Supporting the below United Nations Sustainable Development Goals:支持以下聯合國可持續發展目標:支持以下联合国可持续发展目标:
Examination Committee
Prof Robert K M KO, LIFS/HKUST (Chairperson)
Prof Weichuan YU, ECE/HKUST (Thesis Supervisor)
Prof Xiaodan FAN, Department of Statistics, The Chinese University of Hong Kong (External Examiner)
Prof Matthew McKAY, ECE/HKUST
Prof Ling SHI, ECE/HKUST
Prof Huamin QU, CSE/HKUST
Abstract
Genome-wide association studies (GWASs) are widely used to discover single nucleotide polymorphisms (SNPs) associated with diseases. Commonly, we use a multi-stage setting to discover associations and to validate identified findings. Under such a setting, we discover associations in primary studies and validate findings in replication studies. Only the associations showing statistical significance in both studies are regarded as true findings. In this dissertation, we study three statistical issues in multi-stage GWASs. Another related statistical issue is how to improve power with multiple GWAS data sets. This dissertation also proposes a novel joint analysis method using summary statistics from multiple GWASs.
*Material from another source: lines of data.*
Lemma st_fls_free a m c u s i :
  st a m c u s ->
  wp (do_fls_free c i) (fun r s' =>
    let '(r', a') := spec_fls_free c i a in r = r' /\ st a' m c u s') s.
Proof.
  intros Hst. unfold do_fls_free, spec_fls_free, on_current.
  rewrite <- (negb_involutive (_ || _)).
  fold (fls_index_ok i). destruct (fls_index_ok i) eqn:Hi; cbn [negb]; [|by apply wp_ret].
  apply wp_bind. eapply st_current_fiber; [done|intros ->; by apply wp_ret|].
  intros k f l -> Hl Hf Hok. apply wp_bind. eapply st_load_fiber; [done..|].
  unfold fls_free. destruct (test_bit i _); cbn [negb].
  - apply wp_bind. eapply st_update_fiber; [done..|exact Hok|].
    intros s1 H1. by apply wp_ret.
  - apply wp_ret. rewrite set_fls_id, upd_fiber_id by done. done.
Qed.

Lemma st_fls_set a m c u s i v :
  st a m c u s ->
  wp (do_fls_set_value c i v) (fun r s' =>
    let '(r', a') := spec_fls_set c i v a in r = r' /\ st a' m c u s') s.
Proof.
  intros Hst. unfold do_fls_set_value, spec_fls_set, on_current.
  rewrite <- (negb_involutive (_ || _)).
  fold (fls_index_ok i). destruct (fls_index_ok i) eqn:Hi; cbn [negb]; [|by apply wp_ret].
  apply fls_index_range in Hi.
  apply wp_bind. eapply st_current_fiber; [done|intros ->; by apply wp_ret|].
  intros k f l -> Hl Hf Hok. apply wp_bind. eapply st_load_fiber; [done..|].
  unfold fls_set. destruct (test_bit i _); cbn [negb].
  - rewrite decide_True by (rewrite (proj2 Hok); lia).
    apply wp_bind. eapply st_update_fiber; [done..| |].
    { split; [apply Hok|]. cbn. rewrite length_insert. apply Hok. }
    intros s1 H1. by apply wp_ret.
  - apply wp_ret. rewrite set_fls_id, upd_fiber_id by done. done.
Qed.
End refine.
(** cleanup_all walks the table of groups and cleans each one. *)
Lemma st_cleanup_groups c u ls : forall a m s (Q : unit -> kstate K -> Prop),
  st a m c u s -> NoDup ls ->
  (forall l, l ∈ ls <-> exists g, G m !! g = Some l) ->
  (forall s' m' a', st a' m' c u s' -> (forall g, G m' !! g = None) -> Q tt s') ->
  wp (hash_for_each (A := thread_group K) ls (fun tg =>
    g <- load tg ;; cleanup_process (tgid g) ;;; ret tt)) Q s.
Proof.
  induction ls as [|l ls IH]; intros a m s Q Hst Hnd Hls HQ.
  - apply wp_ret. eapply HQ; [exact Hst|]. intros g.
    destruct (G m !! g) as [l|] eqn:E; [|done].
    assert (l ∈ @nil loc) by (apply Hls; eauto). set_solver.
  - destruct (proj1 (Hls l)) as [g HG]; [set_solver|].
    apply NoDup_cons in Hnd as [Hl Hnd].
    destruct (rep_group _ _ _ (proj1 Hst) _ _ HG) as (x & cnt & Hx & _ & Hid & _).
    apply wp_bind, wp_bind. eapply wp_load; [exact Hx|]. rewrite Hid.
    apply wp_bind. eapply wp_mono; [by eapply st_cleanup|].
    intros r s' (_ & m' & Hst' & HG' & Hfr). apply wp_ret.
    destruct (Hfr _ HG) as [x' Hx']. apply wp_bind. eapply wp_next_freed; [exact Hx'|].
    eapply IH; [exact Hst'|done| |done].
    intros l'. rewrite HG'. split.
    + intros Hin. destruct (proj1 (Hls l')) as [g' Hg']; [set_solver|].
      exists g'. rewrite lookup_delete_ne; [done|]. congruence.
    + intros [g' [Hne Hg']%lookup_delete_Some].
      assert (l' ∈ l :: ls) as [->|]%elem_of_cons by (apply Hls; eauto); [|done].
      exfalso. apply Hne. by eapply (rep_inj_G _ _ _ (proj1 Hst)).
Qed.

Lemma st_cleanup_all a m c u s :
  st a m c u s ->
  wp cleanup_all (fun r s' => r = SUCCESS /\ exists m', st ainit m' c u s') s.
Proof.
  intros Hst. apply wp_bind, wp_get.
  destruct (hash_each_tab _ _ (rep_groups _ _ _ (proj1 Hst))) as [Hnd Hls].
  { apply (rep_inj_G _ _ _ (proj1 Hst)). }
  apply wp_bind. eapply st_cleanup_groups; [exact Hst|done..|].
  intros s' m' a' Hst' Hno. apply wp_ret. split; [done|]. exists m'.
  replace ainit with a'; [done|]. destruct Hst' as [R _].
  destruct a' as [ag at' af]; unfold ainit; f_equal; apply map_eq; intros k;
    rewrite lookup_empty; apply eq_None_not_Some; intros Hk.
  - apply (rep_group_dom _ _ _ R) in Hk as [? Hk]. by rewrite Hno in Hk.
  - destruct (rep_thread_dom _ _ _ R k Hk) as [_ [? Hg]]. by rewrite Hno in Hg.
  - destruct (rep_fiber_dom _ _ _ R k Hk) as [_ [? Hg]]. by rewrite Hno in Hg.
Qed.
End tolerant.

(** ** The first loop, when freed memory traps *)
Lemma st_cleanup_traps a m c u s g p x :
  uaf_traps = true -> st a m c u s -> athreads a !! (g, p) = Some x ->
  cleanup_process g s = Fault UseAfterFree.
Proof.
  intros Huaf Hst Hp.
  destruct (rep_thread_at _ _ _ _ _ (proj1 Hst) Hp) as (l & gl & HT & HG & _).
  cbn in HG. unfold cleanup_process.
  assert (wp (get_group g) (fun r s' => r = PTR gl /\ s' = s) s) as Hw.
  { eapply rep_get_group; [apply Hst|]. by rewrite HG. }
  apply wp_run in Hw as (? & ? & Hrun & -> & ->).
  erewrite bind_run by exact Hrun. cbn [is_null].
  destruct (rep_group _ _ _ (proj1 Hst) _ _ HG) as (y & cnt & Hy & _ & _ & _ & Ht & _).
  destruct (hash_each_tab _ _ Ht) as [_ Hls].
  { intros k1 k2 l' H1 H2. pose proof (rep_inj_T _ _ _ (proj1 Hst) _ _ _ H1 H2). congruence. }
  assert (l ∈ hash_each (threads y)) as Hin by (apply Hls; eauto).
  erewrite bind_run by (by apply load_run).
  apply bind_fault. destruct (hash_each (threads y)) as [|l1 ls]; [set_solver|].
  destruct (proj1 (Hls l1)) as [p1 HT1]; [set_solver|].
  destruct (rep_thread _ _ _ (proj1 Hst) _ _ HT1) as (x1 & Ht1 & _).
  cbn [hash_for_each].
  erewrite bind_run; [|erewrite bind_run; [|by apply update_run]; by eapply kfree_run].
  apply bind_fault, bind_fault. by eapply load_freed, lookup_insert_eq.
Qed.
End cleanup.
First, we study how to estimate the power of replication studies in multi-stage GWASs. In this dissertation, we propose an Empirical Bayes (EB)-based method to estimate the power of a replication study for each association. Experiments show that our method is better than traditional estimators in terms of overcoming the winner's curse and providing higher estimation accuracy.
Second, we study the probability of a primary association (i.e., statistically significant association in the primary study) being validated in the replication study. This dissertation proposes a Bayesian probabilistic measure, named the replication rate (RR), to find the answer. We further provide an estimation method for RR which makes use of the summary statistics from the primary study. We can use the estimated RR to determine the sample size of the replication study and to check the consistency between the results of the primary study and those of the replication study.
Third, we study how to determine significance levels in multi-stage settings. We propose a novel method to determine significance levels jointly. Experiments show that our method can provide more power than traditional methods and that the false discovery rate (Fdr) is well controlled.
Finally, we study joint analysis methods using summary statistics from multiple GWASs. We propose a novel summary-statistics-based joint analysis method based on controlling the joint local false discovery rate (Jlfdr). We prove that our method is the most powerful summary-statistics-based joint analysis method when controlling the Fdr at a certain level.